START TASK INPUTS
(** * JarvisX front-end ([src/App.jsx]): transcript assembly and window
      interactivity

    A shallow embedding of the stateful part of the React component [App]:
    the hooks of the component become one record, the event listeners and the
    click handlers become state transformers, and the [try]/[catch] blocks
    around the backend calls become a small state-and-exception monad.

    Conventions of the embedding.
    - A handler closes over the values of the render in which it was created
      ([isRecording], [inProgressTranscript], [clickThrough]); it is a
      function of that render snapshot.  Running a handler on the state it
      was rendered from is [fire].
    - A handler runs to completion before the next event is taken: nothing
      is interleaved at an [await].
    - The pause timer is the one pending [setTimeout] task: its remaining
      delay in milliseconds and the text its callback closed over.  Time
      passes through [elapse]; a task whose delay has run out fires.
    - Backend answers are given by a [Backend] record, one per handler run;
      the commands sent and the lines written with [console.error] are
      recorded in the two trace fields [invoked] and [console]. *)

From Stdlib Require Import String Ascii List Arith Lia.
From stdpp Require Import base list.
Import ListNotations.
Local Open Scope string_scope.
Local Open Scope list_scope.

(** ** JavaScript values used by the component *)

(** The line feed of ['\n']. *)
Definition LF : string := String (ascii_of_nat 10) EmptyString.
END TASK INPUTS
# YOUR OBJECTIVE
Which of the lines above carry the string "over"? Copy every one.

# EXPECTED OUTPUT
    - A handler closes over the values of the render in which it was created
      delay in milliseconds and the text its callback closed over.  Time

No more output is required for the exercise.